Можно ли ставить под вопрос всю работу комиссии? Тем более, что поляки хорошо знали о характере наших затруднений, я регулярно встречался с председателем польской части комиссии Мачишевским, и он понимал нашу ситуацию. Но если Болдин говорил, что ни приложений к Пакту, ни документов об акции в Катыни в архиве нет, то никто опровергнуть его не мог. Помню, как перед визитом в Польшу Горбачев говорил мне очень возбужденно: «Понимаешь, Лукич, я не могу на основе каких-то копий делать столь ответственные признания, а документов у нас нет». Кто кого обманывал?
В том, что нам все-таки удалось найти документы, проливающие свет на отправку интернированных поляков из Козельского лагеря в Катынь, была определенная закономерность: упорный поиск не мог не дать результатов. Член комиссии профессор Валентина Сергеевна Парсаданова работала над вопросом о депортации поляков в восточные районы СССР после сентября 39 года. О результатах своих исследований она сделала интересное сообщение на заседании комиссии в Варшаве в конце февраля — начале марта 89 года. О подходах к судьбе лагерей для интернированных тогда речи еще не было. Но Валентина Сергеевна присутствовала на всех заседаниях комиссии и была в курсе всех наших затруднений и претензий поляков. И вот, продолжая работать в архивах над вопросами депортации, она вышла на архивы Управления конвойных войск НКВД и Главного управления НКВД по делам военнопленных и интернированных. Они давали возможность что-то узнать и о судьбе поляков. Я попросил держать меня в курсе и готовить материал к публикации.

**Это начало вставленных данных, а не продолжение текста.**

(** * RSA key setup of the Oberon crypto library (occ_rsa_key.h)

    The header declares the constant [PUB_EXP], six key structures and the
    six key setup entry points.  The structures and prototypes are embedded
    as they are declared; the bodies of the entry points are not part of the
    header and are modelled from the specification. *)

From Stdlib Require Import ZArith List Lia Bool String.
From Stdlib Require Import Strings.Byte.
Import ListNotations.
Import Stdlib.Init.Byte.

Local Open Scope Z_scope.

(** ** Declarations of the header *)

(** [#define PUB_EXP 65537  // 2^16 + 1] *)
Definition PUB_EXP : Z := 65537.

(** A member [uint32_t name[count]] of a key structure. *)
Record member := Member { m_name : string; m_words : nat }.

(** A [typedef struct { ... }] is the list of its members, in order. *)
Definition struct_decl := list member.

Definition occ_rsa1024_pub_key_decl : struct_decl :=
  [ Member "n" 32 ].

Definition occ_rsa1024_key_decl : struct_decl :=
  [ Member "n" 32; Member "d" 32 ].

Definition occ_rsa1024_crt_key_decl : struct_decl :=
  [ Member "n" 32;
    Member "p" 16; Member "q" 16;
    Member "dp" 16; Member "dq" 16;
    Member "qinv" 16 ].

Definition occ_rsa2048_pub_key_decl : struct_decl :=
  [ Member "n" 64 ].

Definition occ_rsa2048_key_decl : struct_decl :=
  [ Member "n" 64; Member "d" 64 ].

Definition occ_rsa2048_crt_key_decl : struct_decl :=
  [ Member "n" 64;
    Member "p" 32; Member "q" 32;
    Member "dp" 32; Member "dq" 32;
    Member "qinv" 32 ].

(** The parameters of a prototype: the output structure [T *k], a buffer
    [const uint8_t *name] and its length [int name]. *)
Inductive param :=
| POut (name : string) (ty : struct_decl)
| PBytes (name : string)
| PLen (name : string).

Definition prototype := list param.

Definition occ_rsa1024_init_pub_key_proto : prototype :=
  [ POut "k" occ_rsa1024_pub_key_decl; PBytes "n"; PLen "nlen" ].

Definition occ_rsa1024_init_key_proto : prototype :=
  [ POut "k" occ_rsa1024_key_decl;
    PBytes "n"; PLen "nlen"; PBytes "d"; PLen "dlen" ].

Definition occ_rsa1024_init_crt_key_proto : prototype :=
  [ POut "k" occ_rsa1024_crt_key_decl;
    PBytes "p"; PLen "plen"; PBytes "q"; PLen "qlen";
    PBytes "dp"; PLen "dplen"; PBytes "dq"; PLen "dqlen";
    PBytes "qinv"; PLen "qilen" ].

Definition occ_rsa2048_init_pub_key_proto : prototype :=
  [ POut "k" occ_rsa2048_pub_key_decl; PBytes "n"; PLen "nlen" ].

Definition occ_rsa2048_init_key_proto : prototype :=
  [ POut "k" occ_rsa2048_key_decl;
    PBytes "n"; PLen "nlen"; PBytes "d"; PLen "dlen" ].

Definition occ_rsa2048_init_crt_key_proto : prototype :=
  [ POut "k" occ_rsa2048_crt_key_decl;
    PBytes "p"; PLen "plen"; PBytes "q"; PLen "qlen";
    PBytes "dp"; PLen "dplen"; PBytes "dq"; PLen "dqlen";
    PBytes "qinv"; PLen "qilen" ].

Примерно в начале сентября, может быть, чуть раньше, в конце августа 89 года, я получил вариант статьи Парсадановой. В ней излагалось следующее. В марте 40 года в лагерях польских военнослужащих стали готовиться к эвакуации. В начале апреля уже происходит движение эшелонов: из Козельска по направлению к Смоленску, из Старобельска — к Харькову, в неизвестном направлении — из Осташково. Движение эшелонов контролировал сам Берия. Всего было вывезено из трех лагерей четырнадцать с половиной тысяч человек. 20-го мая Берии было доложено, что поляки из всех лагерей вывезены. Обнаружилась почти полная идентичность численности Козельского лагеря и численности трупов в Катыньских могилах. Найденные на трупах в Катыни документы принадлежали интернированным из Козельска. Обрывки газет имели дату 6 мая 1940-го года.
Из сказанного следовало, что комплекс косвенных документов и свидетельских показаний показывает, что ответственность за содеянное, во всяком случае за основную часть содеянного, лежит на органах НКВД. Квалификация имеющегося материала, юридическая оценка доказательств содеянного должны быть осуществлены прокуратурой и судом. Таково было заключение научного исследования.
В октябре я вынес вопрос на заседание советской части комиссии. Сообщение на комиссии Парсадановой произвело тяжелое впечатление, хотя к тому времени многие уже понимали, что так оно и было. Возразить было нечего, высказали кое-какие пожелания, поблагодарили исследователей: труд выдающийся. Я предложил направить материал в Международный отдел ЦК. Там его приняли и предложили ждать.
Ожидание основательно затянулось, межеумочная ситуация еще более усугубилась. С одной стороны, мы имели в виде материалов В.С.Парсадановой значительный результат, успех комиссии, который мог внести ясность и определить дальнейшие отношения с поляками. С другой стороны, без согласия ЦК мы не могли ничего: ни сообщить полякам о наших сдвигах, ни запустить в каком-либо виде этот материал в научный оборот. В декабре 89 года в специальной записке я докладывал в ЦК КПСС об обострившейся ситуации: поляки выражали нетерпение и угрожали отказом проводить очередную встречу комиссии. К тому же у них в стране происходили кризисные процессы обвального порядка.